Dataset excerpts:
(* ===== verification/SlabOps.v ===== *)
(** * SlabOps: allocation and deallocation in a class keep its invariant. *)

From Stdlib Require Import ZArith Lia.
From stdpp Require Import base list gmap numbers.
From S2P Require Import Prelude Types Slab SlabClass SlabInv.
Import Types Slab SlabClass SlabFacts SlabInv.

Open Scope moon_scope.
Open Scope Z_scope.

Module SlabOps.

(** Steps of programs on a class. *)
Lemma runs_xdcheck {S A} b (k : ST S A) s (Q : A -> S -> Prop) :
  b = true -> runs k s Q -> runs (bind (xdcheck b) (fun _ => k)) s Q.
Proof. by intros ->. Qed.

Lemma runs_bindx {S A B} (c : ST S (Res A)) (k : A -> ST S (Res B)) s (Q : Res B -> S -> Prop) :
  runs c s (fun r s' => match r with inl e => Q (inl e) s' | inr a => runs (k a) s' Q end) -> runs (bindx c k) s Q.
Proof. intros H. apply runs_bind. eapply runs_mono; [exact H|]. intros [e|a] s'; auto. Qed.

Lemma runs_on_sa {A} (c : ST SlabAllocator A) w (Q : A -> CS -> Prop) :
  runs c (cs_sa w) (fun r sa => Q r (mkCS sa (cs_ac w))) -> runs (on_sa c) w Q.
Proof. unfold runs, on_sa. destruct (c (cs_sa w)) as [[r sa]|]; auto. Qed.

Lemma runs_write sa ac s h f (Q : unit -> CS -> Prop) : SAWf sa -> hdr sa s = Some h ->
  Q tt (mkCS (put sa s (f h)) ac) -> runs (on_sa (write_header (getSlabHeader sa s) f)) (mkCS sa ac) Q.
Proof. intros Hwf Hh HQ. apply runs_on_sa. eapply runs_eq; [by apply write_ok|done]. Qed.

Lemma runs_read {B} sa ac s h (k : SlabHeader -> ST CS B) (Q : B -> CS -> Prop) : SAWf sa -> hdr sa s = Some h ->
  runs (k h) (mkCS sa ac) Q -> runs (bind (on_sa (read_header (getSlabHeader sa s))) k) (mkCS sa ac) Q.
Proof.
  intros Hwf Hh HQ. apply runs_bind, runs_on_sa. eapply runs_eq; [by apply read_ok|]. done.
Qed.

Lemma runs_ac {A B} (f : AllocationClass -> A) (k : A -> ST CS B) sa ac (Q : B -> CS -> Prop) :
  runs (k (f ac)) (mkCS sa ac) Q -> runs (bind (ac_ f) k) (mkCS sa ac) Q.
Proof. done. Qed.
Lemma runs_sa {A B} (f : SlabAllocator -> A) (k : A -> ST CS B) sa ac (Q : B -> CS -> Prop) :
  runs (k (f sa)) (mkCS sa ac) Q -> runs (bind (sa_ f) k) (mkCS sa ac) Q.
Proof. done. Qed.
Lemma runs_upd {B} f (k : unit -> ST CS B) sa ac (Q : B -> CS -> Prop) :
  runs (k tt) (mkCS sa (f ac)) Q -> runs (bind (upd_ac f) k) (mkCS sa ac) Q.
Proof. done. Qed.
Lemma runs_memoryAtOffset {S B} s o (k : Z -> ST S B) w (Q : B -> S -> Prop) :
  o < kSize -> runs (k (s + o)) w Q -> runs (bind (memoryAtOffset s o) k) w Q.
Proof. intros Ho HQ. unfold memoryAtOffset. apply runs_bind. apply runs_xdcheck; [by apply Z.ltb_lt|done]. Qed.

(** Runs the reads and writes of members a program starts with. *)
Ltac csteps := repeat (match goal with
  | |- runs (bind (ac_ _) _) _ _ => apply runs_ac
  | |- runs (bind (sa_ _) _) _ _ => apply runs_sa
  | |- runs (bind (upd_ac _) _) _ _ => apply runs_upd
  end; cbn beta).

(** Moving the current offset over one chunk carves that chunk. *)
Lemma carve_next size curr k l : 0 <= k -> NoDup l -> curr ∈ l ->
  carve size curr (k + 1) l ≡ₚ (curr + k * size) :: carve size curr k l.
Proof.
  intros Hk ND [l' HP]%elem_of_Permutation. rewrite HP in ND |- *. apply list.NoDup_cons in ND as [Hc _].
  rewrite !carve_cons, !decide_True, chunks_snoc by done.
  rewrite (carve_notin size curr curr (k + 1) k l') by done. rewrite <- app_assoc. simpl. by rewrite <- Permutation_middle.
Qed.

Lemma carve_full size curr curr' k l : curr' ∉ l -> carve size curr (per_slab size) l = carve size curr' k l.
Proof.
  induction l as [|s l IH]; intros Hl; [done|]. rewrite !carve_cons, (decide_False (P := s = curr')) by (intros ->; set_solver).
  f_equal; [by case_decide|]. apply IH. set_solver.
Qed.

(** What [allocateLocked] promises: the null pointer exactly when the class
    is exhausted, and otherwise a new chunk. *)
Definition alloc_post (sa : SlabAllocator) (ac : AllocationClass) (t : option Z) (L : list Z) (r : Z) (w : CS) : Prop :=
  cs_sa w = sa /\ same_class ac (cs_ac w) /\
  (r = 0 /\ exhausted ac /\ exhausted (cs_ac w) /\ CInv sa (cs_ac w) t L \/
   r <> 0 /\ ~ exhausted ac /\ CInv sa (cs_ac w) t (r :: L)).

Lemma same_class_trans ac1 ac2 ac3 : same_class ac1 ac2 -> same_class ac2 ac3 -> same_class ac1 ac3.
Proof. intros (? & ? & ?) (? & ? & ?). repeat split; congruence. Qed.

Section alloc.
Context (sa : SlabAllocator) (t : option Z) (L : list Z) (Hwf : SAWf sa).
Implicit Types ac : AllocationClass.

Lemma from_current_ok ac : CInv sa ac t L -> ac_canAllocate ac = true -> canAllocateFromCurrentSlabLocked ac = true ->
  runs allocateFromCurrentSlabLocked (mkCS sa ac) (fun r w =>
    cs_sa w = sa /\ same_class ac (cs_ac w) /\ r <> 0 /\ CInv sa (cs_ac w) t (r :: L)).
Proof using Hwf.
  intros HI Hcan Hcur. destruct (ci_k sa ac t L Hwf HI) as (k & Eo & Ek & Hk & Hiff).
  destruct (proj1 Hiff Hcur) as [Hc Hkn]. pose proof (ci_size _ _ _ _ HI) as Hs.
  destruct (chunk_offset (allocationSize_ ac) Hs k ltac:(lia)) as [Ho1 Ho2].
  destruct (ci_curr _ _ _ _ HI) as [|Hin]; [done|]. set (r := currSlab_ ac + currOffset_ ac).
  unfold allocateFromCurrentSlabLocked. csteps. apply runs_xdcheck; [done|].
  apply runs_memoryAtOffset; [lia|]. csteps.
  rewrite u32_small by (rewrite kSize_eq in *; lia).
  replace (currOffset_ ac + allocationSize_ ac) with ((k + 1) * allocationSize_ ac) by lia.
  split_and!; try done.
  - assert (valid sa (currSlab_ ac)) as Hv by (apply (ci_valid sa ac t L Hwf HI); unfold slabs; set_solver).
    pose proof (valid_bounds sa Hwf _ Hv). lia.
  - pose proof (ci_nodup _ _ _ _ HI) as ND. apply list.NoDup_app in ND as (ND & _ & _).
    destruct HI. split; simpl; try done.
    + exists (k + 1). split; [done|lia].
    + rewrite <- Permutation_middle, ci_perm0. unfold carved. simpl.
      rewrite Ek, Z.div_mul by lia. rewrite carve_next by (done || lia). simpl. by rewrite Eo.
    + intros E. by rewrite Hcan in E.
Qed.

Task to carry out:
Above are some records. Print them all exactly.

Answer to this task:
(* ===== verification/SlabOps.v ===== *)
(** * SlabOps: allocation and deallocation in a class keep its invariant. *)

From Stdlib Require Import ZArith Lia.
From stdpp Require Import base list gmap numbers.
From S2P Require Import Prelude Types Slab SlabClass SlabInv.
Import Types Slab SlabClass SlabFacts SlabInv.

Open Scope moon_scope.
Open Scope Z_scope.

Module SlabOps.

(** Steps of programs on a class. *)
Lemma runs_xdcheck {S A} b (k : ST S A) s (Q : A -> S -> Prop) :
  b = true -> runs k s Q -> runs (bind (xdcheck b) (fun _ => k)) s Q.
Proof. by intros ->. Qed.

Lemma runs_bindx {S A B} (c : ST S (Res A)) (k : A -> ST S (Res B)) s (Q : Res B -> S -> Prop) :
  runs c s (fun r s' => match r with inl e => Q (inl e) s' | inr a => runs (k a) s' Q end) -> runs (bindx c k) s Q.
Proof. intros H. apply runs_bind. eapply runs_mono; [exact H|]. intros [e|a] s'; auto. Qed.

Lemma runs_on_sa {A} (c : ST SlabAllocator A) w (Q : A -> CS -> Prop) :
  runs c (cs_sa w) (fun r sa => Q r (mkCS sa (cs_ac w))) -> runs (on_sa c) w Q.
Proof. unfold runs, on_sa. destruct (c (cs_sa w)) as [[r sa]|]; auto. Qed.

Lemma runs_write sa ac s h f (Q : unit -> CS -> Prop) : SAWf sa -> hdr sa s = Some h ->
  Q tt (mkCS (put sa s (f h)) ac) -> runs (on_sa (write_header (getSlabHeader sa s) f)) (mkCS sa ac) Q.
Proof. intros Hwf Hh HQ. apply runs_on_sa. eapply runs_eq; [by apply write_ok|done]. Qed.

Lemma runs_read {B} sa ac s h (k : SlabHeader -> ST CS B) (Q : B -> CS -> Prop) : SAWf sa -> hdr sa s = Some h ->
  runs (k h) (mkCS sa ac) Q -> runs (bind (on_sa (read_header (getSlabHeader sa s))) k) (mkCS sa ac) Q.
Proof.
  intros Hwf Hh HQ. apply runs_bind, runs_on_sa. eapply runs_eq; [by apply read_ok|]. done.
Qed.

Lemma runs_ac {A B} (f : AllocationClass -> A) (k : A -> ST CS B) sa ac (Q : B -> CS -> Prop) :
  runs (k (f ac)) (mkCS sa ac) Q -> runs (bind (ac_ f) k) (mkCS sa ac) Q.
Proof. done. Qed.
Lemma runs_sa {A B} (f : SlabAllocator -> A) (k : A -> ST CS B) sa ac (Q : B -> CS -> Prop) :
  runs (k (f sa)) (mkCS sa ac) Q -> runs (bind (sa_ f) k) (mkCS sa ac) Q.
Proof. done. Qed.
Lemma runs_upd {B} f (k : unit -> ST CS B) sa ac (Q : B -> CS -> Prop) :
  runs (k tt) (mkCS sa (f ac)) Q -> runs (bind (upd_ac f) k) (mkCS sa ac) Q.
Proof. done. Qed.
Lemma runs_memoryAtOffset {S B} s o (k : Z -> ST S B) w (Q : B -> S -> Prop) :
  o < kSize -> runs (k (s + o)) w Q -> runs (bind (memoryAtOffset s o) k) w Q.
Proof. intros Ho HQ. unfold memoryAtOffset. apply runs_bind. apply runs_xdcheck; [by apply Z.ltb_lt|done]. Qed.

(** Runs the reads and writes of members a program starts with. *)
Ltac csteps := repeat (match goal with
  | |- runs (bind (ac_ _) _) _ _ => apply runs_ac
  | |- runs (bind (sa_ _) _) _ _ => apply runs_sa
  | |- runs (bind (upd_ac _) _) _ _ => apply runs_upd
  end; cbn beta).

(** Moving the current offset over one chunk carves that chunk. *)
Lemma carve_next size curr k l : 0 <= k -> NoDup l -> curr ∈ l ->
  carve size curr (k + 1) l ≡ₚ (curr + k * size) :: carve size curr k l.
Proof.
  intros Hk ND [l' HP]%elem_of_Permutation. rewrite HP in ND |- *. apply list.NoDup_cons in ND as [Hc _].
  rewrite !carve_cons, !decide_True, chunks_snoc by done.
  rewrite (carve_notin size curr curr (k + 1) k l') by done. rewrite <- app_assoc. simpl. by rewrite <- Permutation_middle.
Qed.

Lemma carve_full size curr curr' k l : curr' ∉ l -> carve size curr (per_slab size) l = carve size curr' k l.
Proof.
  induction l as [|s l IH]; intros Hl; [done|]. rewrite !carve_cons, (decide_False (P := s = curr')) by (intros ->; set_solver).
  f_equal; [by case_decide|]. apply IH. set_solver.
Qed.

(** What [allocateLocked] promises: the null pointer exactly when the class
    is exhausted, and otherwise a new chunk. *)
Definition alloc_post (sa : SlabAllocator) (ac : AllocationClass) (t : option Z) (L : list Z) (r : Z) (w : CS) : Prop :=
  cs_sa w = sa /\ same_class ac (cs_ac w) /\
  (r = 0 /\ exhausted ac /\ exhausted (cs_ac w) /\ CInv sa (cs_ac w) t L \/
   r <> 0 /\ ~ exhausted ac /\ CInv sa (cs_ac w) t (r :: L)).

Lemma same_class_trans ac1 ac2 ac3 : same_class ac1 ac2 -> same_class ac2 ac3 -> same_class ac1 ac3.
Proof. intros (? & ? & ?) (? & ? & ?). repeat split; congruence. Qed.

Section alloc.
Context (sa : SlabAllocator) (t : option Z) (L : list Z) (Hwf : SAWf sa).
Implicit Types ac : AllocationClass.

Lemma from_current_ok ac : CInv sa ac t L -> ac_canAllocate ac = true -> canAllocateFromCurrentSlabLocked ac = true ->
  runs allocateFromCurrentSlabLocked (mkCS sa ac) (fun r w =>
    cs_sa w = sa /\ same_class ac (cs_ac w) /\ r <> 0 /\ CInv sa (cs_ac w) t (r :: L)).
Proof using Hwf.
  intros HI Hcan Hcur. destruct (ci_k sa ac t L Hwf HI) as (k & Eo & Ek & Hk & Hiff).
  destruct (proj1 Hiff Hcur) as [Hc Hkn]. pose proof (ci_size _ _ _ _ HI) as Hs.
  destruct (chunk_offset (allocationSize_ ac) Hs k ltac:(lia)) as [Ho1 Ho2].
  destruct (ci_curr _ _ _ _ HI) as [|Hin]; [done|]. set (r := currSlab_ ac + currOffset_ ac).
  unfold allocateFromCurrentSlabLocked. csteps. apply runs_xdcheck; [done|].
  apply runs_memoryAtOffset; [lia|]. csteps.
  rewrite u32_small by (rewrite kSize_eq in *; lia).
  replace (currOffset_ ac + allocationSize_ ac) with ((k + 1) * allocationSize_ ac) by lia.
  split_and!; try done.
  - assert (valid sa (currSlab_ ac)) as Hv by (apply (ci_valid sa ac t L Hwf HI); unfold slabs; set_solver).
    pose proof (valid_bounds sa Hwf _ Hv). lia.
  - pose proof (ci_nodup _ _ _ _ HI) as ND. apply list.NoDup_app in ND as (ND & _ & _).
    destruct HI. split; simpl; try done.
    + exists (k + 1). split; [done|lia].
    + rewrite <- Permutation_middle, ci_perm0. unfold carved. simpl.
      rewrite Ek, Z.div_mul by lia. rewrite carve_next by (done || lia). simpl. by rewrite Eo.
    + intros E. by rewrite Hcan in E.
Qed.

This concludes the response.